Work order>
All lines holding the word "constructor" are to be copied from the records beneath.

Entries shown below:

Lemma keeps_check_and_add_detector (detector : Py.made Detector.t) :
  keeps_registry (_check_and_add_detector detector).
Proof.
  destruct detector as [detector|n]; simpl; [|apply keeps_raise].
  intros self r self' [N F]. unfold Method.bind, Method.get. simpl.
  destruct (dict_mem (_detectors self) (Detector.name detector)) eqn:M.
  - intros E. injection E as _ <-. now split.
  - unfold Method.put. intros E. injection E as _ <-.
    unfold registry_ok. simpl. rewrite (dict_set_new _ _ _ M). split.
    + rewrite map_app. simpl.
      apply (Permutation_NoDup
               (l := Detector.name detector :: map fst (_detectors self))).
      * apply Permutation_cons_append.
      * constructor; [|exact N]. intros Hin.
        apply dict_mem_In in Hin. congruence.
    + apply Forall_app. split; [exact F|]. now constructor.
Qed.

Lemma keeps_detectors_pop (name : string) :
  keeps_registry (_detectors_pop name).
Proof.
  intros self r self' [N F]. unfold _detectors_pop, Method.bind, Method.get.
  simpl. destruct (dict_mem (_detectors self) name).
  - unfold Method.put. intros E. injection E as _ <-.
    unfold registry_ok. simpl. split.
    + now apply dict_remove_NoDup.
    + rewrite Forall_forall in *. intros item H.
      apply F. now apply dict_remove_incl in H.
  - intros E. injection E as _ <-. now split.
Qed.

(** A method that leaves the detectors as they are. *)
Lemma keeps_same_detectors {A : Type} (m : method A) :
  (forall self r self', m self = (r, self') ->
                        _detectors self' = _detectors self) ->
  keeps_registry m.
Proof.
  intros Hm self r self' H E. unfold registry_ok.
  now rewrite (Hm _ _ _ E).
Qed.

Section Registry.
Variable detector_configuration : list (string * detector_config).
Variable post_processor_configuration : list (string * post_processor_config).

Lemma keeps_add_detector (detector : Py.value Detector.t) :
  keeps_registry (add_detector detector_configuration detector).
Proof.
  destruct detector as [c|d|s|]; simpl.
  - destruct (negb (Py.issubclass c)); [apply keeps_raise|].
    apply keeps_check_and_add_detector.
  - apply (keeps_check_and_add_detector (Py.IsA d)).
  - destruct (dict_get detector_configuration s);
      [apply keeps_check_and_add_detector|apply keeps_raise].
  - apply keeps_ret.
Qed.

Lemma keeps_remove_detector (detector : Py.value Detector.t) :
  keeps_registry (remove_detector detector).
Proof.
  destruct detector as [c|d|s|]; simpl.
  - destruct (name_of Detector.name (Py.call c));
      [apply keeps_detectors_pop|apply keeps_raise].
  - apply keeps_detectors_pop.
  - apply keeps_detectors_pop.
  - apply keeps_ret.
Qed.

End of Entries shown.

Solution for this task>
      * constructor; [|exact N]. intros Hin.
    + apply Forall_app. split; [exact F|]. now constructor.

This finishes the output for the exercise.